De Pauw Het is een héél lekker stuk. (lacht) Er zijn wel een aantal citaten die ik bijzonder graag zeg... (Stilte) Hij heeft zowel met Elly Overzier als met Sylvia Kristel een zoon (Thomas en Arthur, nvdr.), waarover hij mijmert: “Ze zien mij als een rare oom, een flierefluiter die af en toe langskomt. Ik hou heel erg veel van hen, maar ik zie ze twee à drie keer per jaar, eerder toevallig.” En dan zegt hij: “Soms stel ik me hen voor als oudere mannen in de tuin, en hun kinderen vragen: ‘Wat was uw vader voor iemand?’ En mijn zonen antwoorden: ‘Hij tekende een beetje, geloof ik.’ - ‘Maar was dat dan de moeite waard?’, vragen mijn kleinkinderen. En dan hoop ik dat mijn zonen antwoorden: ‘Het was beter dan men tegenwoordig denkt.’” Dat vind ik zeer schoon. Hoe hij zijn werk in de toekomst inschatte. En dan ook dat beeld van de relatie met zijn zonen. Hij was absoluut geen familiemens, geen vaderfiguur. Hij zei altijd dat hij daarvoor geen talent had.

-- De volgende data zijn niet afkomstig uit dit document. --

(* ===== verification/FileSys.v ===== *)
(** * FileSys: files on the EFI simple file system

    pkg/ueficore/file.go and fs.go.  A protocol instance that the firmware
    returns is copied into a Go struct, and its functions are then called
    through the entries of the copy: the copies are objects on the Go heap. *)

From S2P Require Import Prelude Binary Machine Status Text Guid Tables Desc Boot.

(** ** Constants *)

Definition EFI_FILE_INFO_ID : gostring :=
  bytes_of_string "09576e92-6d3f-11d2-8e39-00a0c969723b".

Definition EFI_FILE_PROTOCOL_REVISION : Z := 0x00010000.
Definition EFI_FILE_PROTOCOL_REVISION2 : Z := 0x00020000.
Definition EFI_FILE_MODE_READ : Z := 1.
Definition EFI_FILE_DIRECTORY : Z := 0x10.

Definition EFI_LOADED_IMAGE_PROTOCOL_GUID : gostring :=
  bytes_of_string "5b1b31a1-9562-11d2-8e3f-00a0c969723b".
Definition EFI_LOADED_IMAGE_DEVICE_PATH_PROTOCOL_GUID : gostring :=
  bytes_of_string "09576e91-6d3f-11d2-8e39-00a0c969723b".
Definition EFI_SIMPLE_FILE_SYSTEM_PROTOCOL_GUID : gostring :=
  bytes_of_string "964e5b22-6459-11d2-8e39-00a0c969723b".

Definition EFI_LOADED_IMAGE_PROTOCOL_REVISION : Z := 0x1000.
Definition EFI_SIMPLE_FILE_SYSTEM_PROTOCOL_REVISION : Z := 0x10000.

(** Field offsets of the Go structs whose entries are called. *)
Definition off_Open : Z := 8.
Definition off_Close : Z := 16.
Definition off_Read : Z := 32.
Definition off_GetInfo : Z := 64.
Definition off_OpenVolume : Z := 8.

(** ** Go values *)

(** [*fileProtocol] is the address of the copy, [None] for nil. *)
Record File := mkFile { f_file : option Z; f_addr : Z; f_name : gostring }.

Record FileInfo := mkFileInfo { fi_info : fileInfo.t; fi_addr : Z; fi_name : gostring }.

Record FS := mkFS {
  fs_image : option LoadedImage.t;
  fs_device : Z;
  fs_addr : Z;
  fs_fs : Z;                      (* the simpleFileSystem copy *)
  fs_volume : option File;
}.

In een interview met Piet Piryns omschreef Claus zichzelf als “een keffer, een blaaskaak met nogal wat hiaten in zijn kennis”, “een Ubu Roi die zwelt en zwelt en zwelt.” Is dat ook het beeld dat voor u uit het boek ‘Groepsportret’ naar voren komt?

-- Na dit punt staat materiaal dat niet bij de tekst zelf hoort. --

#[export, refine] Instance verify_service : BootVolumeService (H := verify_machine) := {
  volume_root _ h := if h =? 0xC000 then Some 0xD000 else None;
  load_from_memory s _ image := verify_load s image;
  ov_entry := 0x9002;
  li_entry := 0x9003;
}.
Proof.
  - intros _ h a. unfold is_word. destruct (h =? 0xC000); intros; simplify_eq. lia.
  - apply verify_load_word.
  - intros h out m s _. unfold firmware, verify_machine, machine_with, verify_firmware.
    change (0x9002 =? 0x9001) with false. change (0x9002 =? 0x9002) with true. cbv iota.
    destruct (h =? 0xC000); [done|]. apply refuses_plain. by apply (bool_decide_unpack _).
  - intros parent path nodes buf size out m s _ _ _ _ _ answer. subst answer.
    unfold firmware, verify_machine, machine_with, verify_firmware.
    change (0x9003 =? 0x9001) with false. change (0x9003 =? 0x9002) with false.
    change (0x9003 =? 0x9003) with true. cbv iota. unfold verify_load. case_decide; [done|].
    apply refuses_plain. by apply (bool_decide_unpack _).
Defined.

Definition kernel_memory : memory :=
  foldl (fun m '(a, bs) => store_bytes m a bs) ∅
    [ (0x7098, le_enc 8 0x9001); (0x70c8, le_enc 8 0x9003); (0x70d0, le_enc 8 0x9004);
      (0x8000, path_bytes demo_nodes ++ Node_Bytes devicePathEnd);
      (0xA000, image_at 0x1000 2); (0xC000, enc (simpleFileSystem.mk 0x10000 0x9002));
      (0xD000, enc (fileProtocol.mk 0x10000 0 0 0 0 0 0 0 0 0 0));
      (cfgOff, decimal 4096 ++ 10 :: bytes_of_string "quiet" ++ [10]); (kerOff, [0x4d; 0x5a]) ].

Definition kernel_world : World (H := verify_machine) := mkWorld verify_machine kernel_memory 0x40000000 false [] 0%nat.

Definition kernel_volume : boot_volume :=
  mkVolume 0xA000 (LoadedImage.mk 0x1000 0 0 2 0 0 0 0 0 0 0 0) 0x8000 demo_nodes
    (load_bytes kernel_memory (0x8000 + 18) (Z.to_nat 65518)) 0xC000 (simpleFileSystem.mk 0x10000 0x9002)
    0xD000 (fileProtocol.mk 0x10000 0 0 0 0 0 0 0 0 0 0).

Lemma placed_demo {A} `{Binary A} S fw (s : S) a (v : A) m :
  bool_decide (a <> 0 /\ a + Z.of_nat (bin_size A) <= 0x40000000 /\ a mod 8 = 0 /\ load_bytes m a (bin_size A) = enc v) = true ->
  bin_ok v ->
  placed (H := machine_with S fw) a v (mkWorld (machine_with S fw) m 0x40000000 false [] s).
Proof. intros (? & ? & ? & ?)%bool_decide_eq_true Hv. by split_and!. Qed.

Lemma kernel_has_volume :
  has_volume (H := verify_machine) demo_boot 1 kernel_volume kernel_world.
Proof.
  split.
  - vm_compute. split; congruence.
  - reflexivity.
  - apply placed_demo; [vm_compute; reflexivity|vm_compute; repeat split; congruence].
  - reflexivity.
  - reflexivity.
  - split; [exact demo_nodes_ok|vm_compute; reflexivity].
  - split; reflexivity.
  - replace (Z.to_nat bufferSize) with (18 + Z.to_nat 65518)%nat by (unfold bufferSize; lia).
    rewrite load_bytes_app, app_assoc. f_equal.
  - vm_compute. congruence.
  - reflexivity.
  - apply placed_demo; [vm_compute; reflexivity|vm_compute; repeat split; congruence].
  - reflexivity.
  - reflexivity.
  - apply placed_demo; [vm_compute; reflexivity|vm_compute; repeat split; congruence].
  - reflexivity.
  - reflexivity.
Qed.

Lemma kernel_ready :
  verify_ready (H := verify_machine) boot_services demo_boot kernel_volume 4096 (utf8 [0x71; 0x75; 0x69; 0x65; 0x74])
    kernel_world.
Proof.
  split.
  - done.
  - done.
  - exists (replicate (Z.to_nat cfgLen - 11) 0). vm_compute. reflexivity.
  - vm_compute. split; [split|]; congruence.
  - apply kernel_has_volume.
  - vm_compute. split; congruence.
Qed.

(** The kernel is started with the command line. *)
Lemma efi_verify_boots_witness :
  exists w4 : World (H := verify_machine), w_fw w4 = 0%nat /\
    (let r := fw_step (H := verify_machine) (u64 (base demo_boot + startImage)) [9; 0; 0] w4 in
     main (H := verify_machine) (H0 := demo_append) 10 boot_services kernel_world =
     after_kernel (H := verify_machine) boot_services demo_boot (Core.parseStatus r.1) r.2).
Proof.
  apply (boots_as_loaded (H := verify_machine) boot_services demo_boot kernel_volume 4096
    [0x71; 0x75; 0x69; 0x65; 0x74] kernel_world _ 9 [(0xB000, enc loaded_image)] 0%nat 0xB000 loaded_image).
  - apply (efi_verify_boots (H := verify_machine) (H3 := demo_append) 10 boot_services demo_boot kernel_volume 4096
      [0x71; 0x75; 0x69; 0x65; 0x74] kernel_world).
    + apply (bool_decide_unpack _). vm_compute. exact I.
    + apply (bool_decide_unpack _). vm_compute. exact I.
    + vm_compute. reflexivity.
    + exact kernel_ready.
  - vm_compute. reflexivity.
  - vm_compute. split; congruence.
  - vm_compute. reflexivity.
  - apply placed_demo; [vm_compute; reflexivity|vm_compute; repeat split; congruence].
  - reflexivity.
Defined.
(* ===== verification/Ticks.v ===== *)
(** * Ticks: calibrating the time stamp counter

    [TicksFrequency] of clock.go: the frequency CPUID gives, else the one
    measured once with a timer event and kept in [calculatedFrequency]; [GetTime];
    and [DebugPrint] of util.go, which reports failures on the console.
    [getTscFrequency] and [Ticks] are parameters: their definitions are
    commented out in arch_x86.go.  What a calibration calls, and in which order, is
    proved for any firmware. *)

From S2P Require Import Prelude Binary Machine Status Text SpecTables Protocols Disk Serial Handles.

Definition EVT_TIMER : Z := 0x80000000.
Definition TPL_CALLBACK : Z := 8.
Definition TimerPeriodic : Z := 1.

Section Ticks.
Context `{Machine} (getTscFrequency Ticks : SM Z).

(** The message in [printBuf], at the address given, printed through ConOut. *)
Definition DebugPrint (g : package) (printBuf : Z) (text : gostring) (val : Z) : SM unit :=
  us ← on_world (lift (DebugPrint_buf text val));
  _ ← on_world (put_bytes printBuf (concat (map (le_enc 2) us)));
  conOut ← (if systemTable g =? 0 then sm_panic PNil else on_world (get64 (u64 (systemTable g + 64))));
  _ ← TextOutput.OutputString conOut printBuf;
  mret tt.

(** The result and the new value of [calculatedFrequency]; [calibrateMutex] is
    free at the entry and again at the exit of every path. *)
Definition TicksFrequency (g : package) (printBuf calculatedFrequency : Z) : SM (Z * Z) :=
  frequency ← getTscFrequency;
  if 0 <? frequency then mret (frequency, calculatedFrequency) else
  event ← on_world (alloc64 0);
  index ← on_world (alloc64 0);
  if 0 <? calculatedFrequency then mret (calculatedFrequency, calculatedFrequency) else
  bs ← BS g;
  status ← BootTable.CreateEvent bs EVT_TIMER TPL_CALLBACK 0 0 event;
  if negb (status =? 0) then
    _ ← DebugPrint g printBuf (bytes_of_string "GetTscFrequency) CreateEvent Failed") status;
    mret (0, calculatedFrequency)
  else
  deferred ← on_world (get64 event);
  st ← Ticks;
  e ← on_world (get64 event);
  status ← BootTable.SetTimer bs e TimerPeriodic (250 * 10000);
  if negb (status =? 0) then
    _ ← DebugPrint g printBuf (bytes_of_string "GetTscFrequency) SetTimer Failed") status;
    _ ← BootTable.CloseEvent bs deferred;
    mret (0, calculatedFrequency)
  else
  _ ← BootTable.WaitForEvent bs 1 event index;
  now ← Ticks;
  let diff := u64 (now - st) in
  let calculatedFrequency := u64 (diff * 4) in
  _ ← BootTable.CloseEvent bs deferred;
  mret (calculatedFrequency, calculatedFrequency).

(** EFI_TIME is 16 bytes. *)
Definition GetTime (g : package) : SM (list Z * Z) :=
  time ← on_world (alloc (replicate 16 0));
  rt ← (if systemTable g =? 0 then sm_panic PNil else on_world (get64 (u64 (systemTable g + 88))));
  status ← Runtime.GetTime rt time 0;
  bytes ← on_world (get_bytes time 16);
  mret (bytes, status).
End Ticks.

(** ** What the calibration does *)

Definition off_create : Z := Eval vm_compute in offset_of BootTable.fields "createEvent".
Definition off_arm : Z := Eval vm_compute in offset_of BootTable.fields "setTimer".
Definition off_wait : Z := Eval vm_compute in offset_of BootTable.fields "waitForEvent".
Definition off_close : Z := Eval vm_compute in offset_of BootTable.fields "closeEvent".

Section Calibrate.
Context `{Machine}.

(** The call of a service of the boot services at [bs] through the word that its
    entry holds, and the direct one. *)
Definition through (bs off : Z) (args : list Z) (w : World) : Z * World :=
  call_entry (twice (w_mem w) (u64 (bs + off))) args w.
Definition direct (bs off : Z) (args : list Z) (w : World) : Z * World :=
  call_entry (once (w_mem w) (u64 (bs + off))) args w.

Lemma CreateEvent_call bs a b c d e w :
  BootTable.CreateEvent bs a b c d e (false, w) =
  let r := through bs off_create [a; b; c; d; e] w in (Ret r.1, (false, r.2)).
Proof.
  unfold BootTable.CreateEvent, field, UefiCall5. erewrite sm_step by reflexivity. apply call_through.
Qed.

Lemma SetTimer_call bs a b c w :
  BootTable.SetTimer bs a b c (false, w) =
  let r := through bs off_arm [a; b; c] w in (Ret r.1, (false, r.2)).
Proof. unfold BootTable.SetTimer, field, UefiCall3. erewrite sm_step by reflexivity. apply call_through. Qed.

Lemma WaitForEvent_call bs a b c w :
  BootTable.WaitForEvent bs a b c (false, w) =
  let r := through bs off_wait [a; b; c] w in (Ret r.1, (false, r.2)).
Proof. unfold BootTable.WaitForEvent, field, UefiCall3. erewrite sm_step by reflexivity. apply call_through. Qed.

Lemma CloseEvent_call bs a w :
  BootTable.CloseEvent bs a (false, w) =
  let r := direct bs off_close [a] w in (Ret r.1, (false, r.2)).
Proof.
  unfold BootTable.CloseEvent, field, UefiCall1. erewrite sm_step by reflexivity.
  apply stub_answer.
Qed.

Lemma DebugPrint_buf_fits text val : zlen text <= 236 -> exists us, DebugPrint_buf text val = Ret us.
Proof.
  intros Hl. unfold DebugPrint_buf. rewrite decide_True; [by eexists|].
  rewrite !length_app, length_map, length_seqZ. unfold zlen in Hl. simpl. lia.
Qed.

(** Printing a short text makes one call, of OutputString with [printBuf]. *)
Lemma DebugPrint_step g printBuf text val w : systemTable g <> 0 -> zlen text <= 236 ->
  exists us, DebugPrint_buf text val = Ret us /\
  let w1 := set_mem (store_bytes (w_mem w) printBuf (concat (map (le_enc 2) us))) w in
  let conOut := load64 (w_mem w1) (u64 (systemTable g + 64)) in
  DebugPrint g printBuf text val (false, w) =
  (Ret tt, (false, (call_entry (once (w_mem w1) (u64 (conOut + 8))) [conOut; printBuf] w1).2)).
Proof.
  intros Hg Hl. destruct (DebugPrint_buf_fits text val Hl) as [us Hus]. exists us. split; [done|].
  intros w1 conOut.
  unfold DebugPrint. erewrite sm_step by (unfold on_world, lift; by rewrite Hus).
  erewrite sm_step by reflexivity. fold w1. rewrite (proj2 (Z.eqb_neq (systemTable g) 0)) by done.
  erewrite sm_step by reflexivity. fold conOut.
  unfold TextOutput.OutputString, pfield, UefiCall2. change (poffset _ _) with 8.
  erewrite sm_step; [reflexivity|]. erewrite sm_step by reflexivity. apply stub_answer.
Qed.

(** The world after printing. *)
Definition printed (g : package) (printBuf : Z) (text : string) (val : Z) (w : World) : World :=
  snd (snd (DebugPrint g printBuf (bytes_of_string text) val (false, w))).

Lemma printed_step g printBuf text val w : systemTable g <> 0 -> zlen (bytes_of_string text) <= 236 ->
  DebugPrint g printBuf (bytes_of_string text) val (false, w) =
  (Ret tt, (false, printed g printBuf text val w)).
Proof.
  intros Hg Hl. unfold printed. destruct (DebugPrint_step g printBuf (bytes_of_string text) val w Hg Hl)
    as (us & _ & E). cbv zeta in E. by rewrite E.
Qed.

(** The measured frequency: four times the ticks of a quarter, in 64 bits,
    also when the counter wraps around meanwhile. *)
Lemma measured c c' : u64 (u64 (c' - c) * 4) = u64 (4 * (c' - c)).
Proof. unfold wrap. rewrite Zmult_mod_idemp_l. f_equal. lia. Qed.

Variables (getTscFrequency Ticks : SM Z) (counter : World -> Z).

(** [Ticks] reads a counter and changes nothing. *)
Hypothesis ticks_counter : forall w, Ticks (false, w) = (Ret (counter w), (false, w)).

(** C40. What [TicksFrequency] does, on any firmware.  A frequency that CPUID gives,
    or one measured before, is returned without a call of the firmware.  Else a
    periodic timer event of 2,500,000 units is made, armed and waited for once, and the
    result is four times what the counter has advanced from before the arming to
    after the wait, in 64 bits, which is also kept; the status of the wait plays
    no part.  When the event cannot be made or armed, the failure is printed with
    its status, the result is 0 and what was kept stays.  On every path on which
    the event was made, the last call closes it, the event that CreateEvent has
    stored.  Making, arming and waiting go through the word that the entry of the
    boot services holds, printing and closing do not. *)
Theorem TicksFrequency_paths g printBuf calc f w :
  systemTable g <> 0 -> getTscFrequency (false, w) = (Ret f, (false, w)) ->
  let w1 := alloc_world (le_enc 8 0) (alloc_world (le_enc 8 0) w) in
  let event := w_brk w in
  let index := w_brk w + 8 in
  let bs := load64 (w_mem w1) (u64 (systemTable g + 96)) in
  let '(made, w2) := through bs off_create [EVT_TIMER; TPL_CALLBACK; 0; 0; event] w1 in
  let e := load64 (w_mem w2) event in
  let '(armed, w3) := through bs off_arm [e; TimerPeriodic; 2500000] w2 in
  let w4 := (through bs off_wait [1; event; index] w3).2 in
  let close w := (direct bs off_close [e] w).2 in
  let returns r calc' w' :=
    TicksFrequency getTscFrequency Ticks g printBuf calc (false, w) = (Ret (r, calc'), (false, w')) in
  if 0 <? f then returns f calc w
  else if 0 <? calc then returns calc calc w1
  else if negb (made =? 0) then
    returns 0 calc (printed g printBuf "GetTscFrequency) CreateEvent Failed" made w2)
  else if negb (armed =? 0) then
    returns 0 calc (close (printed g printBuf "GetTscFrequency) SetTimer Failed" armed w3))
  else let freq := u64 (4 * (counter w4 - counter w2)) in returns freq freq (close w4).
Proof.
  intros Hg Hf w1 event index bs.
  destruct (through bs off_create _ w1) as [made w2] eqn:E2. intros e.
  destruct (through bs off_arm _ w2) as [armed w3] eqn:E3. intros w4 close returns.
  unfold returns, TicksFrequency. erewrite sm_step by exact Hf. destruct (0 <? f); [done|].
  do 2 (erewrite sm_step by reflexivity). fold w1. destruct (0 <? calc); [done|].
  rewrite !alloc_world_brk, alloc_size_word. fold index event.
  erewrite sm_step by (by apply BS_step). fold bs.
  erewrite sm_step by (rewrite CreateEvent_call, E2; reflexivity). cbn [fst snd].
  destruct (negb (made =? 0)).
  { by erewrite sm_step by (apply printed_step; [done|vm_compute; discriminate]). }
  erewrite sm_step by reflexivity. fold e. erewrite sm_step by apply ticks_counter.
  erewrite sm_step by reflexivity. fold e. change (250 * 10000) with 2500000.
  erewrite sm_step by (rewrite SetTimer_call, E3; reflexivity). cbn [fst snd].
  destruct (negb (armed =? 0)).
  { erewrite sm_step by (apply printed_step; [done|vm_compute; discriminate]).
    by erewrite sm_step by apply CloseEvent_call. }
  erewrite sm_step by apply WaitForEvent_call. fold w4. erewrite sm_step by apply ticks_counter.
  erewrite sm_step by apply CloseEvent_call. by rewrite measured.
Qed.
End Calibrate.

(** A counter that runs at 1 MHz and is about to wrap around; the firmware keeps
    the open events and the counter, and knows its functions by their number of
    arguments. *)
Definition tick_machine : Machine := machine_with (gset Z * Z) (fun fn args m s =>
  match args with
  | [_; _; _; _; pe] => (0, store64 m pe 0x77, ({[0x77]} ∪ s.1, s.2))
  | [1; _; pi] => (0, store64 m pi 0, (s.1, u64 (s.2 + 250000)))
  | [e] => (0, m, (s.1 ∖ {[e]}, s.2))
  | _ => (0, m, s)
  end).

Definition demo_Ticks : SM (H := tick_machine) Z := fun '(mux, w) => (Ret (snd (w_fw w)), (mux, w)).

Definition tick_world : World (H := tick_machine) :=
  mkWorld tick_machine (foldr (fun '(a, v) m => store64 m a v) ∅ [(0x1060, 0x1100); (0x1040, 0x2000)])
    0x9000 false [] (∅, 2 ^ 64 - 5).

Lemma TicksFrequency_paths_witness :
  exists w', TicksFrequency (H := tick_machine) (fun s => (Ret 0, s)) demo_Ticks
      (mkPackage 0x1000 7 (fun _ => 0)) 0x4000 0 (false, tick_world) =
    (Ret (1000000, 1000000), (false, w')) /\ (w_fw w').1 = ∅.
Proof.
  pose proof (TicksFrequency_paths (H := tick_machine) (fun s => (Ret 0, s)) demo_Ticks
    (fun w => (w_fw w).2) ltac:(done) (mkPackage 0x1000 7 (fun _ => 0)) 0x4000 0 0 tick_world
    ltac:(discriminate) eq_refl) as E.
  eexists. split; [exact E|]. vm_compute. reflexivity.
Defined.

De Pauw Dit is maar één van de poses die hij aanneemt. Hij wist wie hij was en waar hij stond, maar hij vergeleek zichzelf ook regelmatig met Socrates, Homerus, Milton, Joyce ... Dat vind ik er zo geestig aan, dat het alle kanten uitslaat. Hij deed dat erg graag, provoceren. Dat was wat Vlaanderen, zeker toen, heel erg schokte. Van schrijvers werd een soort bedachtzaamheid verwacht, een soort van eruditie. Claus was wel erudiet, maar niet sereen, niet bedachtzaam; een dandy, en dat hadden we nog niet gehad.
Hoe verwerkt u het amalgaam van dialecten, eigen aan het werk van Claus, in de voorstelling?

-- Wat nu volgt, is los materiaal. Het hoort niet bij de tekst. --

(** The memory after the firmware has stored a variable's name, GUID and the
    size of the name. *)
Definition named (m : memory) (key guid size : Z) (v : variable) : memory :=
  store64 (store_bytes (store_bytes m key (name_bytes (v_name v))) guid (v_guid v))
    size (zlen (name_bytes (v_name v))).

Lemma named_spec lo m key guid size v :
  lo <= key -> lo <= size -> size + 8 <= guid -> length (v_guid v) = 16%nat ->
  key + zlen (name_bytes (v_name v)) <= size \/ guid + 16 <= key ->
  is_word 64 (zlen (name_bytes (v_name v))) ->
  agree_below lo m (named m key guid size v) /\
  load_bytes (named m key guid size v) key (length (name_bytes (v_name v))) = name_bytes (v_name v) /\
  load_bytes (named m key guid size v) guid 16 = v_guid v /\
  load64 (named m key guid size v) size = zlen (name_bytes (v_name v)).
Proof.
  intros Hk Hs Hsg Hgl Hap Hw. unfold named. unfold zlen at 1 in Hap. split; [|split; [|split]].
  - unfold store64. eapply agree_trans; [|apply agree_store; lia]. eapply agree_trans; apply agree_store; lia.
  - unfold store64. rewrite !load_store_other by (rewrite ?length_le_enc, ?Hgl; unfold disjoint_ranges; lia).
    apply load_store_same.
  - unfold store64. rewrite load_store_other by (rewrite length_le_enc; unfold disjoint_ranges; lia).
    rewrite <-Hgl. apply load_store_same.
  - by apply load64_store64.
Qed.

(** A call that returns variable [k] makes the next one come next. *)
Lemma listing_next st lo k v key size guid w w' :
  let l := vs_vars (w_fw w) in
  listing st lo l k key size guid w -> l !! k = Some v ->
  w_fw w' = w_fw w -> w_brk w <= w_brk w' ->
  agree_below (w_brk w) (named (w_mem w) (ch_ptr key) guid size v) (w_mem w') ->
  zlen (name_bytes (v_name v)) <= load64 (w_mem w) size ->
  listing st lo l (S k) key size guid w' /\ unchanged lo w w'.
Proof.
  intros l [Ht _ [Hk1 Hk2] [Hs1 Hs2] Hg Hap [Hl1 Hl2] Hnext [Hf1 Hf2]] Hk Hfw Hb Ha Hfit.
  destruct (need_range _ _ _ Hk) as [Hneed _].
  destruct (vs_var_ok _ _ _ Hk) as (_ & _ & _ & Hgl & _).
  destruct (named_spec lo (w_mem w) (ch_ptr key) guid size v) as (A0 & Hname & Hguid & Hsz);
    [lia..|unfold is_word; lia|].
  assert (agree_below lo (w_mem w) (w_mem w')) as A.
  { eapply agree_trans; [exact A0|]. apply agree_le with (w_brk w); [lia|done]. }
  split; [|done]. constructor; try lia.
  - by apply tables_kept with (w_mem w).
  - by rewrite Hfw.
  - exists v. split; [done|]. rewrite !Ha by (unfold zlen in *; lia). done.
  - rewrite (name_size_S _ _ _ Hk), (agree_load64 _ _ _ _ Ha), Hsz by lia. lia.
Qed.

(** The name fits: the variable is read and printed. *)
Lemma round_read fuel st lo l k v key size guid printed w :
  listing st lo l k key size guid w -> l !! k = Some v ->
  zlen (name_bytes (v_name v)) <= load64 (w_mem w) size ->
  exists w', vars_loop (S fuel) st key size guid printed (false, w) =
      vars_loop fuel st key size guid (printed ++ [line v]) (false, w') /\
    listing st lo l (S k) key size guid w' /\ unchanged lo w w'.
Proof.
  intros Hl Hk Hfit. pose proof Hl as [Ht <- [Hk1 Hk2] [Hs1 Hs2] Hg Hap [Hl1 Hl2] Hnext [Hf1 Hf2]].
  destruct (need_range _ _ _ Hk) as [Hneed Hneed2].
  destruct (vs_var_ok _ _ _ Hk) as (Hne & Hus & _ & Hgl & _).
  destruct (named_spec lo (w_mem w) (ch_ptr key) guid size v) as (A0 & Hname & Hguid & Hsz);
    [lia..|unfold is_word; lia|].
  set (need := zlen (name_bytes (v_name v))) in *.
  cbn [vars_loop]. erewrite sm_step by (by eapply RuntimeServices_step).
  erewrite sm_step by (by apply chars_0_step).
  erewrite sm_step.
  2: { erewrite GetNext_step by exact Ht. rewrite (next_contract _ _ _ _ _ k Hnext), Hk.
       cbv zeta. rewrite (proj2 (Z.ltb_ge _ (zlen (name_bytes (v_name v)))) Hfit).
       fold (named (w_mem w) (ch_ptr key) guid size v). reflexivity. }
  change (0 =? Spec.code BUFFER_TOO_SMALL) with false. cbv iota. rewrite Z.eqb_refl.
  erewrite sm_step by reflexivity. cbn [w_mem]. rewrite Hsz.
  set (w1 := mkWorld _ _ _ _ _ _).
  replace (u64 (need - 1) / 2) with (zlen (v_name v))
    by (rewrite wrap_small by (unfold is_word; lia); Z.div_mod_to_equations; lia).
  erewrite sm_step by (apply chars_to_step; pose proof (zlen_nonneg (v_name v)); lia).
  cbn [ch_ptr ch_len]. erewrite sm_step by reflexivity. cbn [w1 w_mem].
  replace (Z.to_nat (zlen (v_name v))) with (length (v_name v)) by (unfold zlen; lia).
  rewrite (load16s_units _ _ _ _ Hus Hname).
  erewrite sm_step.
  2: { unfold on_world, lift, UTF16ToString. destruct (v_name v) eqn:En; [done|]. rewrite <-En. reflexivity. }
  erewrite sm_step by reflexivity. cbn [w1 w_mem]. rewrite Hsz.
  erewrite sm_step by (apply chars_to_step; Z.div_mod_to_equations; lia).
  destruct (getkey_step st lo w1 (mkChars (ch_ptr key) (need / 2) (ch_cap key)) guid k v)
    as (w2 & E & Hfw & Hb & Ha); cbn [ch_ptr ch_len w1 w_brk w_fw w_mem]; try done; try lia.
  - by apply tables_kept with (w_mem w).
  - by exists v.
  - Z.div_mod_to_equations. lia.
  - rewrite (name_size_S _ _ _ Hk). fold need. lia.
  - erewrite sm_step by exact E. exists w2. split; [reflexivity|]. by apply listing_next with v.
Qed.

Lemma round_end fuel st lo l key size guid printed w :
  listing st lo l (length l) key size guid w ->
  exists w', vars_loop (S fuel) st key size guid printed (false, w) = (Ret printed, (false, w')) /\
    unchanged lo w w'.
Proof.
  intros [Ht <- _ _ _ _ [Hl1 _] Hnext _].
  cbn [vars_loop]. erewrite sm_step by (by eapply RuntimeServices_step).
  erewrite sm_step by (by apply chars_0_step).
  erewrite sm_step.
  2: { erewrite GetNext_step by exact Ht. rewrite (next_contract _ _ _ _ _ _ Hnext).
       rewrite (proj2 (lookup_ge_None _ _)) by done. reflexivity. }
  eexists. split; [reflexivity|]. split; [apply agree_refl|done].
Qed.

De Pauw Ik spreek woord voor woord wat hij gezegd heeft, en dat is een Claus-taal. Zeer moeilijk om te leren, er staan immers weinig zinnen in die we in het alledaagse leven zouden zeggen. Ook in zijn interviews sprak hij een taal met een soort literaire klop, maar die toch Vlaams gekleurd was en heel erg eigen gemaakt. De woorden van de monoloog heeft Claus één voor één uitgesproken. En zo zal ik ze zeggen.
De voorstelling beeldt een interviewsituatie uit. Claus vond interviews “een onaangename aftakking van zijn literaire werk”, iets waar hij zijn genie liever niet aan verspilde. Geldt voor u hetzelfde?
De Pauw Theater is een toonkunst: je gaat op de scène staan, gewoon, zonder te moeten zagen over wat je doet. De schrijver is lang alleen geweest met dat boek en komt er dan mee buiten. Maar Claus was genoeg acteur om graag in de spots te staan. Ik denk dat hij zelf ook wel wist dat hij tijdens interviews zo’n straffe, boeiende dingen zei, dat die ook een beetje als een deel van zijn werk gezien mochten worden. Ik zou niet willen dat ze mijn interviews allemaal beginnen uit te schrijven. In eerste instantie wou hij dat evenmin, maar hij heeft uiteindelijk wel meegewerkt aan het boek van Mark Schaevers. De interviews die hij gedaan heeft, zijn gewoon prachtig en erg grappig. Soms kon hij ook heel kortaf zijn tegen interviewers, waarvan hij wel eens zei dat ze hetzelfde IQ hadden als platvissen. Hij bleef altijd de baas in het gesprek; hij keek neer op interviewers, of ten minste, dat was een pose die hij aannam. Ik heb het neerkijken letterlijk genomen en sta daarom met een dwerg op de scène, Chris Willemsen, die de zwijgende interviewer speelt. Het is een hard beeld, maar wel één waarvan ik denk dat het ook emotioneel werkt.
Is er een vraag die wij als interviewers niet aan u mogen stellen, of u bestempelt ons als "platvissen"?
De Pauw (lacht) Ik heb in heel mijn leven één interviewer weggestuurd omdat die zich neerzette en zei: “Sorry, ik heb nog nooit iets van u gezien, maar ik moest iemand vervangen.” Dan haal ik mijn vervanger er ook bij. Er zullen wel vragen bestaan waar ik niet op antwoord, zeker als het te persoonlijk wordt. Zolang het over mijn kunst gaat, kan alles gevraagd worden.